--- MATERIAL FOR THE TASK Enclosed Below ---

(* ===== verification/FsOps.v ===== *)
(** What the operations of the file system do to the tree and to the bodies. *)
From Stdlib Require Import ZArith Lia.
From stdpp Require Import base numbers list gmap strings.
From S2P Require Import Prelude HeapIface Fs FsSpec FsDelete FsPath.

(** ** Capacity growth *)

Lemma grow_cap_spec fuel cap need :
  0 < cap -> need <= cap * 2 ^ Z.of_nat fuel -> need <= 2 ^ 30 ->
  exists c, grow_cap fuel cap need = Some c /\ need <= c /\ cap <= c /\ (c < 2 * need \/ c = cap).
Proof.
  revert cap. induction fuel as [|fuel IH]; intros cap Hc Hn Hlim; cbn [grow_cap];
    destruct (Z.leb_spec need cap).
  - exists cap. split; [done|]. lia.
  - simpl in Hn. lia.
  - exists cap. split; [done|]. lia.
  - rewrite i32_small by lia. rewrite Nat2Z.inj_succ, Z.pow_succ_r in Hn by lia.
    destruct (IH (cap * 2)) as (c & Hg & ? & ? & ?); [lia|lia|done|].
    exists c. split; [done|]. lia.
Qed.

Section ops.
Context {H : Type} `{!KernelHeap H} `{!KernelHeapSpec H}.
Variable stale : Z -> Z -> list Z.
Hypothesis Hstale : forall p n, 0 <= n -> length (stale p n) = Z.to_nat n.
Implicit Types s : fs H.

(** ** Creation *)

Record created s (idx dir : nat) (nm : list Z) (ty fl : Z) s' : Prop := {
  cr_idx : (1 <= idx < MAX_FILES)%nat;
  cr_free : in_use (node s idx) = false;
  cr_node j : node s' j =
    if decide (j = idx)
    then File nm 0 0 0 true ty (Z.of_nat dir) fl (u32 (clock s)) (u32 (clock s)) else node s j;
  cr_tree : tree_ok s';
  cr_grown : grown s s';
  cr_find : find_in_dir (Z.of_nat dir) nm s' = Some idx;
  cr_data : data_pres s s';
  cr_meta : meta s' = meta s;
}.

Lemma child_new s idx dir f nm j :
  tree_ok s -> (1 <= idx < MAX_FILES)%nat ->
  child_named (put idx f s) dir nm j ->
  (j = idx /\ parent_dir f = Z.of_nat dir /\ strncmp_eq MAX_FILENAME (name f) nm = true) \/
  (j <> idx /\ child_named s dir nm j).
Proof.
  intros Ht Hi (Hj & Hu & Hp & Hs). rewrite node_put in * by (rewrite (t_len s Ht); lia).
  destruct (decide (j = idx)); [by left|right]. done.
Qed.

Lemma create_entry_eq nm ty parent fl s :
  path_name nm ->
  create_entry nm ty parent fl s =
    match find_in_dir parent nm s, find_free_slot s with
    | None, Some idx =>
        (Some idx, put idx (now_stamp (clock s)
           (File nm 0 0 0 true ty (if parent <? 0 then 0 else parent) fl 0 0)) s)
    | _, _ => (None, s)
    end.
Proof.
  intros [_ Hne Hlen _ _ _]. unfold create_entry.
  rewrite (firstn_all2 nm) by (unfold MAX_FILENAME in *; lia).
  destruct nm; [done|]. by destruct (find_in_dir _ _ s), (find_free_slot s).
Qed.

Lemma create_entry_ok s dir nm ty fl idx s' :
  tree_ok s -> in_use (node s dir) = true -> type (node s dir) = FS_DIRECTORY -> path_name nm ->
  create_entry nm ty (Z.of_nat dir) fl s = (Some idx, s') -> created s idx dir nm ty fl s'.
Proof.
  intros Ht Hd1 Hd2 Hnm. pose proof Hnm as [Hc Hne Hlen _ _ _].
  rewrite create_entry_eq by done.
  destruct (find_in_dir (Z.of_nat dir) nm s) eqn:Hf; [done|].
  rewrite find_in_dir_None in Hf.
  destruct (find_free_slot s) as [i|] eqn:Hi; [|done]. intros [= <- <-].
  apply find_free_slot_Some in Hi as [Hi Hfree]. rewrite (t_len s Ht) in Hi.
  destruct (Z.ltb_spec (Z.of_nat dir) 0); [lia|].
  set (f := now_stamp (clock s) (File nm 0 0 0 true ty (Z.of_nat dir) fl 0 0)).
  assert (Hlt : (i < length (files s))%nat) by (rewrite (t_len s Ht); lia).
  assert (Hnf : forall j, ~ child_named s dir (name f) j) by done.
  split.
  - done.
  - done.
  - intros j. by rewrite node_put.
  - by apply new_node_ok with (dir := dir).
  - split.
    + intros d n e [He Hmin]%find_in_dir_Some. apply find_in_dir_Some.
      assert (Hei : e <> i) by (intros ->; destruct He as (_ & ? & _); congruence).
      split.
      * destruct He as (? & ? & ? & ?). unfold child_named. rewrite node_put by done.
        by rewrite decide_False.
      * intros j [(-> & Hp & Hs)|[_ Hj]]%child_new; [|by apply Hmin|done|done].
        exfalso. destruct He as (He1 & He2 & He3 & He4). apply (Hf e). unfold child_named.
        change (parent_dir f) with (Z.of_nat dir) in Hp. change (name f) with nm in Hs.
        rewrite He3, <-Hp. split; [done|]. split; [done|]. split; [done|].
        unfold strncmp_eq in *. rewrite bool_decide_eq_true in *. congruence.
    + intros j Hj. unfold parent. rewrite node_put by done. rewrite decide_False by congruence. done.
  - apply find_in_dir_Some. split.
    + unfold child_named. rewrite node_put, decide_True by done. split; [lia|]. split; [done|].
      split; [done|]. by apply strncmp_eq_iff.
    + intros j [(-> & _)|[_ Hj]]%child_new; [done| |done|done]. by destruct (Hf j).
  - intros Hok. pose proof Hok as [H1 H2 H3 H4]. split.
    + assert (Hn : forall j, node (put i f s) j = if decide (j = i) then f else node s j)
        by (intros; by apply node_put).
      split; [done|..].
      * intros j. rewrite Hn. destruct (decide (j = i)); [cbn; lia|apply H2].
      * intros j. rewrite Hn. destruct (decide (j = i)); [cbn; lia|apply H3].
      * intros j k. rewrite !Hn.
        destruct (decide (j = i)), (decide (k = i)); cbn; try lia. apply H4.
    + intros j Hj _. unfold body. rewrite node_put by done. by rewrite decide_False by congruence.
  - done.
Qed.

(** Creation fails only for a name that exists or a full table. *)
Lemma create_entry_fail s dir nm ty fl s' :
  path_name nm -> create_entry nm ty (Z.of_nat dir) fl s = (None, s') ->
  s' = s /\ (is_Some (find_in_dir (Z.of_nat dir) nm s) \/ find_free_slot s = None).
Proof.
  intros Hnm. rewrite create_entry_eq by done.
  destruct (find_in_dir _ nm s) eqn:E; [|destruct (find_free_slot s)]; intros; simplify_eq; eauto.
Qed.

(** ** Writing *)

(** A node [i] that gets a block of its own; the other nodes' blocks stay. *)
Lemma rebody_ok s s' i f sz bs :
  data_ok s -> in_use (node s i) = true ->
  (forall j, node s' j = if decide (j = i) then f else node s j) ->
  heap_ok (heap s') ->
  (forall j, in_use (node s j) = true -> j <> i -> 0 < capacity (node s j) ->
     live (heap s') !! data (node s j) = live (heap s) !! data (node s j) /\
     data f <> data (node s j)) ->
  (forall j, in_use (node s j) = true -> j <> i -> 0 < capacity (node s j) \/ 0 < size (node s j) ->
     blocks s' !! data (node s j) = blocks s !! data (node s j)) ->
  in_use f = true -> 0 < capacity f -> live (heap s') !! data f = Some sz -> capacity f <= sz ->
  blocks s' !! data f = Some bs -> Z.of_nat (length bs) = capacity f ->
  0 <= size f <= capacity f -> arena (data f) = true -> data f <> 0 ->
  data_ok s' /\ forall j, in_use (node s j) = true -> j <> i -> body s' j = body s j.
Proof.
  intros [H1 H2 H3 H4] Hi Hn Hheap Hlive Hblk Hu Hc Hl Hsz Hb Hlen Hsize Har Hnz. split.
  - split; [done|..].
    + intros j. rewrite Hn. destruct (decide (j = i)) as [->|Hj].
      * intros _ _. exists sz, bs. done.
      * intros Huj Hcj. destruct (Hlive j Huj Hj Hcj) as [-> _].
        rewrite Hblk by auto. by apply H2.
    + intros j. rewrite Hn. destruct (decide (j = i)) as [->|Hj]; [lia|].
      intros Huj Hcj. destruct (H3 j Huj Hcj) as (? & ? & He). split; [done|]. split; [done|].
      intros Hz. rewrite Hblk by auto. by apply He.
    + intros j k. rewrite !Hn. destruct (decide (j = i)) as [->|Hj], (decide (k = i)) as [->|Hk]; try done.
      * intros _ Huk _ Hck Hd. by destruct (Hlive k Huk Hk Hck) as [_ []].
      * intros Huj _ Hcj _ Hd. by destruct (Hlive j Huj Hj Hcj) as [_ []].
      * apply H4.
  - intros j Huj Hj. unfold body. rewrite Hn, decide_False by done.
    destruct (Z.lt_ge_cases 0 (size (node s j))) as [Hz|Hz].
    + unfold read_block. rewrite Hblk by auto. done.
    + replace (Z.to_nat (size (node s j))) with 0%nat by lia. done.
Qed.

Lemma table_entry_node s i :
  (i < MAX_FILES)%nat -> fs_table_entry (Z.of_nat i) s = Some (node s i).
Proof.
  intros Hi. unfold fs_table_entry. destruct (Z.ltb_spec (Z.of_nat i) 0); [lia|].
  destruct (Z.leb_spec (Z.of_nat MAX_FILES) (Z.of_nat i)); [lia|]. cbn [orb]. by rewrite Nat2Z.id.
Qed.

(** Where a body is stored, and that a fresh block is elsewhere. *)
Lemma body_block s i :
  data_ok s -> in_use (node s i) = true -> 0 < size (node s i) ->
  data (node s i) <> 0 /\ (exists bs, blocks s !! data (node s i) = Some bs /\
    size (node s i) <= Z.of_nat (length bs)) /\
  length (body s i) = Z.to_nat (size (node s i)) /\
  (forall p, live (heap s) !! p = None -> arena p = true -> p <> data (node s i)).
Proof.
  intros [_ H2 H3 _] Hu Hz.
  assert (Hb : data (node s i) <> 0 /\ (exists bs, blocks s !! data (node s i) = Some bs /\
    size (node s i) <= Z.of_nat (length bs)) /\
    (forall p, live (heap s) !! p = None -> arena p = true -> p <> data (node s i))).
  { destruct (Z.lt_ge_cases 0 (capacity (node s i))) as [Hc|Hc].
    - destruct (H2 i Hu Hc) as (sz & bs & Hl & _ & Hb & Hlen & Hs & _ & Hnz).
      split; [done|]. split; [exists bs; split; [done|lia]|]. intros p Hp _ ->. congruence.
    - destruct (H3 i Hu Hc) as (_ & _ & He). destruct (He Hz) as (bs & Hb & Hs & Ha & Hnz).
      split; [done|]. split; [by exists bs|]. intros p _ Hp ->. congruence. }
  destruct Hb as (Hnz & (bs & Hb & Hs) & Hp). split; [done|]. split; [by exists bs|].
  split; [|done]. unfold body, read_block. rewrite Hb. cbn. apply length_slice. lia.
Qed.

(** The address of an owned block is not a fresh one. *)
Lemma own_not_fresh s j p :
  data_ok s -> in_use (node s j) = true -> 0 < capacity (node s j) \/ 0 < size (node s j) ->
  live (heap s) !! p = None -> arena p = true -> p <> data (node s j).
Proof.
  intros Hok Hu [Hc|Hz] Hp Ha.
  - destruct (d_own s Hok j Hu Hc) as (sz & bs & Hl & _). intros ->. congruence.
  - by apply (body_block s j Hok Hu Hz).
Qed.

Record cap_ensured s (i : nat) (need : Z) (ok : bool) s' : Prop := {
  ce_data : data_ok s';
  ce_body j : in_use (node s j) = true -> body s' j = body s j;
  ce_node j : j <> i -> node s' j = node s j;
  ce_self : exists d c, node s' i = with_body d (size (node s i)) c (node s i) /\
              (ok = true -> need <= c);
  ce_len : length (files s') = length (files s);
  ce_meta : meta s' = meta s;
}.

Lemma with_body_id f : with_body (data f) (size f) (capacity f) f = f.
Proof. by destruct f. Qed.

--- End of Enclosed MATERIAL FOR THE TASK ---
--- MATERIAL FOR THE TASK Enclosed Below ---

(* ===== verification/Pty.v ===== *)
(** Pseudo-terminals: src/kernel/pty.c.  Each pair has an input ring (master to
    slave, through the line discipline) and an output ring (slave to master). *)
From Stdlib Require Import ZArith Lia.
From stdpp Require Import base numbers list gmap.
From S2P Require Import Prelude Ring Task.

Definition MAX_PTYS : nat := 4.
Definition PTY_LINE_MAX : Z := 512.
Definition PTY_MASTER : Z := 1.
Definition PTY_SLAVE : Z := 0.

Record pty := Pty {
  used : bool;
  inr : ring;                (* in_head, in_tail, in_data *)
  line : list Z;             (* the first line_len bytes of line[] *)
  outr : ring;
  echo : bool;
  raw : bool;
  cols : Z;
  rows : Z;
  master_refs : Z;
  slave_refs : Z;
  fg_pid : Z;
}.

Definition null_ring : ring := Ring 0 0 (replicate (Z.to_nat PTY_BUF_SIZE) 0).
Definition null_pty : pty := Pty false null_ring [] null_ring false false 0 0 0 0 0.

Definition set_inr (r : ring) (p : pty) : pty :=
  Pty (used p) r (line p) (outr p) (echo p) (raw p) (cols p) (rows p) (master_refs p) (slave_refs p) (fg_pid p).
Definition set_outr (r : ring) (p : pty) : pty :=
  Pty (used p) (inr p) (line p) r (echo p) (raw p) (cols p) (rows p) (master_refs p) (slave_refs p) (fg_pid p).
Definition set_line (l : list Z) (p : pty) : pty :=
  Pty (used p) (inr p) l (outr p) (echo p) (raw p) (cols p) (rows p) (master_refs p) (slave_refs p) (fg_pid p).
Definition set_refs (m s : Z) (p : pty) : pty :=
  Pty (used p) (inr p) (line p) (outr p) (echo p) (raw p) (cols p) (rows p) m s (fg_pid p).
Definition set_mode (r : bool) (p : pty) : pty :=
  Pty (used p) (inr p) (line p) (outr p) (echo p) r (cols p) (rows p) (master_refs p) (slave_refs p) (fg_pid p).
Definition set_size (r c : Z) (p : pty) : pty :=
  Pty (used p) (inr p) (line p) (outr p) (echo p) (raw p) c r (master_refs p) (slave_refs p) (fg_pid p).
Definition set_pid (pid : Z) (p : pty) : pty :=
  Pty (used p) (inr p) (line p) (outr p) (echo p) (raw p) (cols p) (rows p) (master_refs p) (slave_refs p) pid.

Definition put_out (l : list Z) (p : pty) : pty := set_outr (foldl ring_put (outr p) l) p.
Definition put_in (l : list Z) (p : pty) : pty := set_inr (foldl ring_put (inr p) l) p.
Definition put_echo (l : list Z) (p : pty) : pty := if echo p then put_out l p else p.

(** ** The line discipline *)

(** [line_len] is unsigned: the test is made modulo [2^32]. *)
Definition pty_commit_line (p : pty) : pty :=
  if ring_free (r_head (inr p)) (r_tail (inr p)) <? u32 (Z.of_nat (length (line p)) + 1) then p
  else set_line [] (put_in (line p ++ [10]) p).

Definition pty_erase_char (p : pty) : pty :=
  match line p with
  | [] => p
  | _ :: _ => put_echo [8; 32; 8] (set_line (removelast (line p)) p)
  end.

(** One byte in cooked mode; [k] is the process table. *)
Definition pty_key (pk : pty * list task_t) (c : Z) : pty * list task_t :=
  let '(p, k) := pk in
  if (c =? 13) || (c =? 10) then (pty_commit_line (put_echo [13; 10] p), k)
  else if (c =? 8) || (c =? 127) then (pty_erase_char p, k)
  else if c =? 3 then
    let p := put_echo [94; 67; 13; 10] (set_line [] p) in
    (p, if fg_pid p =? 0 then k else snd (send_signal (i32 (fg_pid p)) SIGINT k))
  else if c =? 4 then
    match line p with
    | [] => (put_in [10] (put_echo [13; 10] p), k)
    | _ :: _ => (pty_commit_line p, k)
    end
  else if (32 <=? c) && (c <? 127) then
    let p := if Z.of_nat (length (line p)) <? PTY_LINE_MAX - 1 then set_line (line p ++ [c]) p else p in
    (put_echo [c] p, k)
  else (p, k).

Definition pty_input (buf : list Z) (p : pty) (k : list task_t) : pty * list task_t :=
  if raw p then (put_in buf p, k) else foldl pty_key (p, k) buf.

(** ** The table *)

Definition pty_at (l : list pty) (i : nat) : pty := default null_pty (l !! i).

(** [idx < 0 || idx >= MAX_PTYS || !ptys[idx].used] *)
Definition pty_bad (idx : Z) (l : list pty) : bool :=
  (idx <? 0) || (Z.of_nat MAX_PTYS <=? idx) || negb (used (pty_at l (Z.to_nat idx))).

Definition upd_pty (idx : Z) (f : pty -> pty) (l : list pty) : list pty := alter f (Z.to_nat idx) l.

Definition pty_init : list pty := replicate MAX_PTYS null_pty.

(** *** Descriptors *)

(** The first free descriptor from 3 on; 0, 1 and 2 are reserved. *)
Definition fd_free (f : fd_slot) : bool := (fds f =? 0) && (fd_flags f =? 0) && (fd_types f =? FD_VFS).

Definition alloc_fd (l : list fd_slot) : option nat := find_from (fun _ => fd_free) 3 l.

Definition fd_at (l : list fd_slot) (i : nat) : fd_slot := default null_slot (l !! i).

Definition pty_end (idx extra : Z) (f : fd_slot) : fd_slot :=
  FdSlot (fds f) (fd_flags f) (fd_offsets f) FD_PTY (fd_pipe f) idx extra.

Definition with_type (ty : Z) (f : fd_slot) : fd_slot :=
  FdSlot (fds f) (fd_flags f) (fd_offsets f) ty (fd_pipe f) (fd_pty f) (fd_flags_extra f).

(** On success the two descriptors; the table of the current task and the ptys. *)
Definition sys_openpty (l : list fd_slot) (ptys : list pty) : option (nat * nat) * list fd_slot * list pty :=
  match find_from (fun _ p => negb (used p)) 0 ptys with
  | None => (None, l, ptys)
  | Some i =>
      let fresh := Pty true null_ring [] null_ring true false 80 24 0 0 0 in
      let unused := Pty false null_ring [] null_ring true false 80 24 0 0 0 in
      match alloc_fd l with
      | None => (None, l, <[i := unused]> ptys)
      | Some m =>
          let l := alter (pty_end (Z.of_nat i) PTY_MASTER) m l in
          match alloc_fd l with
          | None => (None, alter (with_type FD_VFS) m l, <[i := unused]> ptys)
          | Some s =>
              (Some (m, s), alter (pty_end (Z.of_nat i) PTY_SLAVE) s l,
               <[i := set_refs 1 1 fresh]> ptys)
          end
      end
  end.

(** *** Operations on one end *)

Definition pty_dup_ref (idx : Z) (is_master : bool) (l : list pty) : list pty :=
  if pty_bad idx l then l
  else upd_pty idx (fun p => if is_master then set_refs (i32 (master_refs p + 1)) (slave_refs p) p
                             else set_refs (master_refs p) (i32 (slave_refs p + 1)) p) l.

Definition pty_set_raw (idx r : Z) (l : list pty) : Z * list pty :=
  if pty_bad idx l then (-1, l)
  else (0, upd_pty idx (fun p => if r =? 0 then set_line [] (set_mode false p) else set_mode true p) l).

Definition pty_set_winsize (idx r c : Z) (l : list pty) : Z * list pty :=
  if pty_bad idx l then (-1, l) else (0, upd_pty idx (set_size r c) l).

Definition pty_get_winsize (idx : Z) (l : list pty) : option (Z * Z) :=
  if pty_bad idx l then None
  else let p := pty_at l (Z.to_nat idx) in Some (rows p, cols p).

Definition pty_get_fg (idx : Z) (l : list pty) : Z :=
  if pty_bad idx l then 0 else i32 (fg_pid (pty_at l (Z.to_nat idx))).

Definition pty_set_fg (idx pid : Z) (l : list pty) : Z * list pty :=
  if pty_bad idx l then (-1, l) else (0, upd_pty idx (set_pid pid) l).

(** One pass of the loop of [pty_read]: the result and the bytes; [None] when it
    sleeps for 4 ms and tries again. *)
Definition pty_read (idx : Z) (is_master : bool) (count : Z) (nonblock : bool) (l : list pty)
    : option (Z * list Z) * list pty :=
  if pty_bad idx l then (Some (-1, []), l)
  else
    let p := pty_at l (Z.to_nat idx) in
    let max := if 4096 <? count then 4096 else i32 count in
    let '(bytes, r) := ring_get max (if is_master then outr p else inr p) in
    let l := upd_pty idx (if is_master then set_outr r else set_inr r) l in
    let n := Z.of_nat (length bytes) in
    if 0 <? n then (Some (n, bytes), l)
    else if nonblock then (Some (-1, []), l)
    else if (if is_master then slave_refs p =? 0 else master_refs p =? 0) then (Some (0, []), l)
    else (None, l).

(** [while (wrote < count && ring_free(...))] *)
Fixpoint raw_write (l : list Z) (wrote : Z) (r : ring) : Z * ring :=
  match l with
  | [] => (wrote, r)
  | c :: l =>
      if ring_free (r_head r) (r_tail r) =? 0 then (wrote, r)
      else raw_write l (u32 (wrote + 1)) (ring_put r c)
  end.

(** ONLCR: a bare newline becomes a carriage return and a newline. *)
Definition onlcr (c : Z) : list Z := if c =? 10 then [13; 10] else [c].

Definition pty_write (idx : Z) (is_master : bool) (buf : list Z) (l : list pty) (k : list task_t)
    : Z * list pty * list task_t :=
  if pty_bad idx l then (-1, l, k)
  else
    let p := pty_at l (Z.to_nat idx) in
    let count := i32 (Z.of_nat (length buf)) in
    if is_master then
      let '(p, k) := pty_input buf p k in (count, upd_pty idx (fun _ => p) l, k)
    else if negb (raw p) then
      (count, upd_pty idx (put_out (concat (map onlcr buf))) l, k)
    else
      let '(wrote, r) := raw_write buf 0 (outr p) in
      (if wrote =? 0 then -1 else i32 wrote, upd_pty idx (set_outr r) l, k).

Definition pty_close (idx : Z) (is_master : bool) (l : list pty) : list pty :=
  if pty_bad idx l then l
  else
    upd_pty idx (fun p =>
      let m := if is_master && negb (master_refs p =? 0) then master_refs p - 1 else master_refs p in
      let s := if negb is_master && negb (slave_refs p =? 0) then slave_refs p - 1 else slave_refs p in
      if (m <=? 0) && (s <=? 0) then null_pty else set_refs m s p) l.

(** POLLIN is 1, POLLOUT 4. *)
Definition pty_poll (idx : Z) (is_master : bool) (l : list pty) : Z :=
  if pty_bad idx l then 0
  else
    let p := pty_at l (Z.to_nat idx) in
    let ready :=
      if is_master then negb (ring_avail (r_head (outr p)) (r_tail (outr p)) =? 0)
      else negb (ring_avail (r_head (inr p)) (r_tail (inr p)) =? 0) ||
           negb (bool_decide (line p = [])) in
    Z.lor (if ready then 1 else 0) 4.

--- End of Enclosed MATERIAL FOR THE TASK ---

— TASK DIRECTIONS —
Copy out the lines above exactly, beginning at the one that contains "(* ===== verification/FsOps.v ===== *)" and ending at the one that contains "(** ** Creation *)".

— TASK ANSWER —
(* ===== verification/FsOps.v ===== *)
(** What the operations of the file system do to the tree and to the bodies. *)
From Stdlib Require Import ZArith Lia.
From stdpp Require Import base numbers list gmap strings.
From S2P Require Import Prelude HeapIface Fs FsSpec FsDelete FsPath.

(** ** Capacity growth *)

Lemma grow_cap_spec fuel cap need :
  0 < cap -> need <= cap * 2 ^ Z.of_nat fuel -> need <= 2 ^ 30 ->
  exists c, grow_cap fuel cap need = Some c /\ need <= c /\ cap <= c /\ (c < 2 * need \/ c = cap).
Proof.
  revert cap. induction fuel as [|fuel IH]; intros cap Hc Hn Hlim; cbn [grow_cap];
    destruct (Z.leb_spec need cap).
  - exists cap. split; [done|]. lia.
  - simpl in Hn. lia.
  - exists cap. split; [done|]. lia.
  - rewrite i32_small by lia. rewrite Nat2Z.inj_succ, Z.pow_succ_r in Hn by lia.
    destruct (IH (cap * 2)) as (c & Hg & ? & ? & ?); [lia|lia|done|].
    exists c. split; [done|]. lia.
Qed.

Section ops.
Context {H : Type} `{!KernelHeap H} `{!KernelHeapSpec H}.
Variable stale : Z -> Z -> list Z.
Hypothesis Hstale : forall p n, 0 <= n -> length (stale p n) = Z.to_nat n.
Implicit Types s : fs H.

(** ** Creation *)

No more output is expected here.